Oscar 2018 Winner Predictions: Visual Effects

As they say, the third time’s the charm. Rise of the Planet of the Apes and Dawn of the Planet of the Apes both earned visual effects artists Daniel Barrett, Joe Letteri, and Dan Lemmon nominations in this category, and all three (along with Joel Whist) are nominated here for War for the Planet of the Apes, the ostensible final film in the rebooted Planet of the Apes series. We called this race for Rise of the Planet of the Apes way back in 2012, underestimating that Hugo, which isn’t without its own fair share of impressive visual effects, would benefit from the “prestige” factor that comes with being a best picture nominee. We learned our lesson, and four years later we rightfully called the race for Interstellar, as it was the most nominated film in this category. There is, then, a case to be made for Blade Runner 2049, which enters the Oscar race with five nominations and is a strong competitor in at least three of them.

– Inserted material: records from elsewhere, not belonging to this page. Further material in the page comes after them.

(* ===== verification/InitExecFacts.v ===== *)
(** * Starting programs: facts and theorems

    The stack is filled downwards, so that what was pushed stays. *)
From stdpp Require Import base list numbers option strings gmap.
From Stdlib Require Import ZArith Lia Bool.
From S2P Require Import Prelude Paths Text Frame Vmm Exec Initrd Fat Sched SchedFacts Vfs Paging Memory InitExec.

(** ** The top page of the stack *)
Definition TOP_PAGE : Z := USER_STACK_TOP - 4096.

Section top_page.
Context (hhdm : Z) (frames : list Z) (f : Z).
Context (Hhhdm : hhdm mod 4096 = 0) (Hframe : frames !! 15%nat = Some f) (Hf : f mod 4096 = 0).
Context (Hlimit : hhdm + f + 4096 <= U64).

(** The byte a user address of the page shows. *)
Definition kernel_of (x : Z) : Z := hhdm + f + (x - TOP_PAGE).
Definition user_byte (s : Paging) (x : Z) : Z := load_byte (pg_words s) (kernel_of x).
Definition shows (s : Paging) (x : Z) (bs : list Z) : Prop := forall i b, bs !! i = Some b -> user_byte s (x + Z.of_nat i) = b.
(** From [x] to the top of the stack both show the same. *)
Definition same_above (x : Z) (s s' : Paging) : Prop := forall y, x <= y < USER_STACK_TOP -> user_byte s' y = user_byte s y.

Lemma same_refl x s : same_above x s s.
Proof. by intros y Hy. Qed.
Lemma same_trans x x' s1 s2 s3 : same_above x s1 s2 -> same_above x' s2 s3 -> x' <= x -> same_above x s1 s3.
Proof. intros H1 H2 Hx y Hy. rewrite H2 by lia. by apply H1. Qed.
Lemma shows_kept x0 x s s' bs : shows s x bs -> same_above x0 s s' -> x0 <= x -> x + len bs <= USER_STACK_TOP -> shows s' x bs.
Proof. intros Hs Hk Hx Ht i b Hi. pose proof (lookup_lt_Some _ _ _ Hi). rewrite Hk by (unfold len in Ht; lia). by apply Hs. Qed.
Lemma shows_app s x bs bs' : shows s x bs -> shows s (x + len bs) bs' -> shows s x (bs ++ bs').
Proof.
  intros H1 H2 i b. rewrite lookup_app_Some. intros [Hi|[Hle Hi]]; [by apply H1|].
  specialize (H2 _ _ Hi). replace (x + len bs + Z.of_nat (i - length bs)) with (x + Z.of_nat i) in H2 by (unfold len; lia). done.
Qed.

Lemma top_ptr x : TOP_PAGE <= x < USER_STACK_TOP -> user_to_kernel_ptr hhdm frames x = Ok (Some (kernel_of x)).
Proof.
  intros Hx. unfold TOP_PAGE, user_to_kernel_ptr, stack_bottom, STACK_SIZE, STACK_PAGES, PAGE_SIZE, USER_STACK_TOP in *.
  rewrite (proj2 (Z.ltb_ge _ _)), (proj2 (Z.leb_gt _ _)) by lia. cbn [orb].
  set (o := x - _). assert (Ho : 61440 <= o < 65536) by (unfold o; lia).
  assert (Hd : o / 4096 = 15) by (symmetry; apply (Z.div_unique o 4096 15 (o - 61440)); lia). rewrite Hd. change (Z.to_nat 15) with 15%nat. rewrite Hframe.
  rewrite add_ok by lia. cbn [obind]. assert (Hm : o mod 4096 = o - 61440) by (rewrite Z.mod_eq by lia; lia). rewrite Hm.
  rewrite add_ok by lia. cbn [obind]. do 2 f_equal. unfold kernel_of, TOP_PAGE, USER_STACK_TOP, o. lia.
Qed.

Lemma kernel_aligned x : x mod 8 = 0 -> kernel_of x mod 8 = 0.
Proof.
  intros Hx. unfold kernel_of, TOP_PAGE, USER_STACK_TOP. pose proof (Z.div_mod hhdm 4096). pose proof (Z.div_mod f 4096). pose proof (Z.div_mod x 8).
  replace (hhdm + f + _) with (0 + (hhdm / 4096 * 512 + f / 4096 * 512 + x / 8 - 17592186036224 + 512) * 8) by lia. by rewrite Z.mod_add.
Qed.
Lemma read_slice f count : file_ok f -> 0 <= count -> 0 < available f count ->
  add (E:=Z) U64 (offset f) (available f count) = Ok (offset f + available f count) /\
  slice (E:=Z) (content f) (offset f) (offset f + available f count) = Ok (next_bytes f count) /\ len (next_bytes f count) = available f count.
Proof.
  intros [Hp Hc Hl Ho] Hcount Hpos. unfold available, sat_sub in *. assert (Hb : CONTENT_BYTES < 2 ^ 32) by done.
  rewrite add_ok by lia. split; [done|]. rewrite slice_ok by lia. split; [unfold next_bytes, available, sat_sub; do 2 f_equal; lia|].
  unfold next_bytes, available, sat_sub, len in *. rewrite length_take, length_drop.
  lia.
Qed.

(** What a read does on a descriptor of the table: the copy may be refused. *)
Lemma read_run w fd dst count i f :
  files_ok w -> 0 <= dst < U64 -> 0 <= count <= MAX_READ_BYTES -> valid_fd fd = true -> table_of w !! Z.to_nat fd = Some (Some i) ->
  w_files w !! Z.to_nat i = Some f ->
  (user_range dst (available f count) -> mapped (w_user w) dst (available f count)) ->
  let w' := set_files (alter (advance_file (available f count)) (Z.to_nat i) (w_files w)) (set_user (store_bytes (w_user w) dst (next_bytes f count)) w) in
  files_ok w' /\ table_of w' = table_of w /\
  ((exists e, 0 < available f count /\ ~ user_range dst (available f count) /\ read_open_file fd dst count w = (Err e, w)) \/
   (available f count = 0 /\ read_open_file fd dst count w = (Ok 0, w)) \/
   (0 < available f count /\ read_open_file fd dst count w = (Ok (available f count), w'))).
Proof.
  intros HF Hd Hc Hv He Hf Hm w'. destruct (descriptor_file w _ _ i HF He) as (Hi & f0 & Hf0 & Hu & Hfk & _). rewrite Hf in Hf0. injection Hf0 as <-.
  set (n := available f count) in *. assert (Hn : 0 <= n <= count) by (unfold n, available, sat_sub; lia).
  set (w1 := set_user (store_bytes (w_user w) dst (next_bytes f count)) w) in *. assert (HF1 : files_ok w1) by (by apply set_user_ok).
  destruct (set_file_keeps w1 i (advance_file n) HF1 Hi) as (w2 & Hs & Hw2 & [Hok _] & Ht).
  { intros f1 Hf1 [? ? ? ?]. change (w_files w1) with (w_files w) in Hf1. rewrite Hf in Hf1. injection Hf1 as <-. split; [|done].
    constructor; try done. simpl. unfold n, available, sat_sub, sat_add. assert (CONTENT_BYTES < 2 ^ 32) by done. lia. }
  change (w2 = w') in Hw2. subst w2. split; [exact Hok|]. split; [exact Ht|].
  assert (Hfile : fd_file fd w = (Ok i, w)).
  { unfold fd_file. rewrite Hv. change (negb true) with false. cbv iota. run (table_run (E:=Z) w _ HF). apply valid_fd_spec in Hv. by run (table_lookup w fd _ HF He ltac:(lia)). }
  unfold read_open_file. run Hfile. destruct (get_file_run (E:=Z) w _ HF i Hi) as (f1 & Hf1 & Hg). rewrite Hf in Hf1. injection Hf1 as <-. run Hg.
  rewrite Hu. change (negb true) with false. cbv iota zeta. fold (available f count). fold n.
  destruct (Z.eqb_spec count 0) as [Hz|Hnz]; [right; left; split; [lia|done]|]. change (Z.min count (sat_sub (content_len f) (offset f))) with n.
  destruct (Z.ltb_spec 0 n) as [Hpos|Hle]; [|right; left; split; [lia|]; replace n with 0 by lia; done].
  destruct (read_slice f count Hfk ltac:(lia) Hpos) as (Ha & Hsl & Hlen). fold n in Ha, Hsl, Hlen.
  destruct (copyout_run w dst (next_bytes f count) Hd) as [[e Hcopy]|Hcopy]; [by rewrite Hlen| |].
  - left. exists e. split; [done|]. split.
    + intros Hr. rewrite copyout_in_range in Hcopy; [done|done| |right; rewrite Hlen; auto].
      rewrite Hlen. unfold MAX_READ_BYTES, MAX_COPY_BYTES in *. lia.
    + unfold bind at 1 2, lift at 1. rewrite Ha. unfold bind at 1, lift at 1. rewrite Hsl. unfold bind at 1. by rewrite Hcopy.
  - right. right. split; [done|]. change (set_field w_user (store_bytes (w_user w) dst (next_bytes f count)) w) with w1 in Hcopy.
    rewrite (bind_run _ _ _ tt w').
    + unfold try_i64. rewrite (proj2 (Z.ltb_lt _ _)); [done|]. unfold MAX_READ_BYTES in Hc. lia.
    + unfold bind at 1, lift at 1. rewrite Ha. unfold bind at 1, lift at 1. rewrite Hsl. run Hcopy. exact Hs.
Qed.
(** ** The files that are in use follow from the tables *)
Lemma total_refs_tables l l' i : fd_table <$> l' = fd_table <$> l -> total_refs l' i = total_refs l i.
Proof.
  revert l'. induction l as [|t l IH]; intros [|t' l'] H; cbn in H; try done. injection H as H1 H2. unfold total_refs in *. rewrite !zsum_cons, H1, (IH l' H2). done.
Qed.
Lemma total_refs_own w c i : files_ok w -> current_slot (scheduler w) = Some c -> total_refs (with_table c (table_of w) (ths w)) i = total_refs (ths w) i.
Proof.
  intros HF Hc. destruct (fi_current _ _ HF) as (c' & th & Hc' & Hth). rewrite Hc in Hc'. injection Hc' as <-. rewrite (total_with_table _ _ _ _ _ Hth).
  unfold table_of. rewrite Hc, Hth. unfold from_option. lia.
Qed.
Lemma same_tables_files w w' : files_ok w -> files_ok w' -> current_slot (scheduler w') = current_slot (scheduler w) ->
  (forall k, fd_table <$> ths w' !! k = fd_table <$> ths w !! k) -> is_used <$> w_files w' = is_used <$> w_files w.
Proof.
  intros HF HF' Hslot Htab. destruct (fi_current _ _ HF) as (c & th & Hc & Hth).
  assert (Hrefs : forall i, total_refs (with_table c (table_of w') (ths w')) i = total_refs (with_table c (table_of w) (ths w)) i).
  { intros i. rewrite (total_refs_own w' c i HF') by congruence. rewrite (total_refs_own w c i HF Hc). apply total_refs_tables, list_eq. intros k. rewrite !list_lookup_fmap. apply Htab. }
  apply list_eq. intros i. rewrite !list_lookup_fmap.
  destruct (w_files w !! i) as [f|] eqn:Hf, (w_files w' !! i) as [f'|] eqn:Hf'; cbn; [| | |done].
  - destruct (fi_refs _ _ HF c i f Hc Hf) as [R1 R2]. destruct (fi_refs _ _ HF' c i f' ltac:(congruence) Hf') as [R1' R2']. rewrite Hrefs in R1'.
    destruct (is_used f), (is_used f'); try done; [specialize (R2 eq_refl)|specialize (R2' eq_refl)]; cbv iota in R1, R1'; lia.
  - apply lookup_lt_Some in Hf. apply lookup_ge_None in Hf'. rewrite (fi_files _ _ HF) in Hf. rewrite (fi_files _ _ HF') in Hf'. lia.
  - apply lookup_lt_Some in Hf'. apply lookup_ge_None in Hf. rewrite (fi_files _ _ HF') in Hf'. rewrite (fi_files _ _ HF) in Hf. lia.
Qed.

Lemma free_file_used fs fs' from : is_used <$> fs' = is_used <$> fs -> free_file from fs' = free_file from fs.
Proof.
  intros H. unfold free_file. f_equal. assert (Hd : is_used <$> drop from fs' = is_used <$> drop from fs) by (rewrite !fmap_drop; congruence).
  revert Hd. generalize (drop from fs), (drop from fs'). clear. intros l. induction l as [|f l IH]; intros [|f' l'] H; cbn in H; try done.
  injection H as H1 H2. cbn. rewrite H1. by rewrite (IH l' H2).
Qed.

(** The table of the current thread is the one entry [stable] leaves open. *)
Lemma stable_tables w w' : files_ok w -> files_ok w' -> stable w w' -> table_of w' = table_of w -> forall k, fd_table <$> ths w' !! k = fd_table <$> ths w !! k.
Proof.
  intros HF HF' [_ _ _ Hs _ Ho] Ht k. destruct (fi_current _ _ HF) as (c & th & Hc & Hth). destruct (fi_current _ _ HF') as (c' & th' & Hc' & Hth').
  destruct (decide (k = c)) as [->|Hk]; [|apply Ho; congruence]. assert (c' = c) as -> by congruence. unfold table_of in Ht. rewrite Hc, Hc', Hth, Hth' in Ht. cbn in Ht.
  rewrite Hth, Hth'. change (Some (fd_table th') = Some (fd_table th)). by rewrite Ht.
Qed.

Definition in_i64 (v : Z) : Prop := - 2 ^ 63 <= v < 2 ^ 63.

(** ** What an open, a read and a close of the probed file return *)
Definition file_results (w : World) (size : Z) : Z * (Z * Z) :=
  match vfs_lookup (w_mounts w) OPEN_PATH with
  | None => (- ENOENT, (- EBADF, - EBADF))
  | Some node =>
      match vfs_read (w_mounts w) (n_path node) with
      | None => (- EIO, (- EBADF, - EBADF))
      | Some text =>
          match free_fd (table_of w), free_file 0 (w_files w) with
          | Some fd, Some _ => (fd, (Z.min size (Z.min CONTENT_BYTES (len text)), 0))
          | _, _ => (- EMFILE, (- EBADF, - EBADF))
          end
      end
  end.

(** A world in which the same calls return the same. *)
Lemma file_results_same w w' size : files_ok w -> files_ok w' -> stable w w' -> table_of w' = table_of w -> file_results w' size = file_results w size.
Proof.
  intros HF HF' Hs Ht. unfold file_results. rewrite (sb_mounts _ _ Hs), Ht. destruct (vfs_lookup (w_mounts w) OPEN_PATH) as [node|]; [|done]. destruct (vfs_read _ _); [|done].
  rewrite (free_file_used (w_files w) (w_files w')); [done|]. apply same_tables_files; [done|done|apply (sb_slot _ _ Hs)|]. by apply stable_tables.
Qed.

(** The descriptor [k] is open on a file that holds [text] and was not read yet. *)
Definition open_at_start (w w1 : World) (k : nat) (text : list Z) : Prop :=
  (3 <= k < MAX_PROCESS_FDS)%nat /\ table_of w !! k = Some None /\ exists i f, table_of w1 = <[k := Some (Z.of_nat i)]> (table_of w) /\
    w_files w1 !! i = Some f /\ SyscallFacts.holds f text /\ offset f = 0.

Lemma alloc_needs_file w path data : files_ok w -> free_file 0 (w_files w) = None -> exists e, alloc_open_file path data w = (Err e, w).
Proof.
  intros HF Hn. unfold alloc_open_file. rewrite (bind_run _ _ _ _ _ (table_run w _ HF)). unfold bind at 1, lift at 1.
  destruct (free_fd (table_of w)); cbn [ok_or]; [|by eexists]. unfold bind at 1, gets, bind at 1, lift at 1. rewrite Hn. by eexists.
Qed.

But there’s a reason why War for the Planet of the Apes both outperformed Blade Runner 2049 at the box office and at the Visual Effects Society Awards, as the photorealistic effects that dominate Matt Reeves’s pop masterpiece set a bar so high that not only is it impossible to imagine it being cleared any time soon, but they make the FX work from Rise of the Planet of the Apes seem like it’s from the Ray Harryhausen era. While it’s worth noting that the VES Awards previously gave their top prize to the first two films in the rebooted Planet of the Apes series, it’s difficult to imagine AMPAS not wanting to give Andy Serkis’s swan song as Caesar a pat on the head for a job well done across the three films.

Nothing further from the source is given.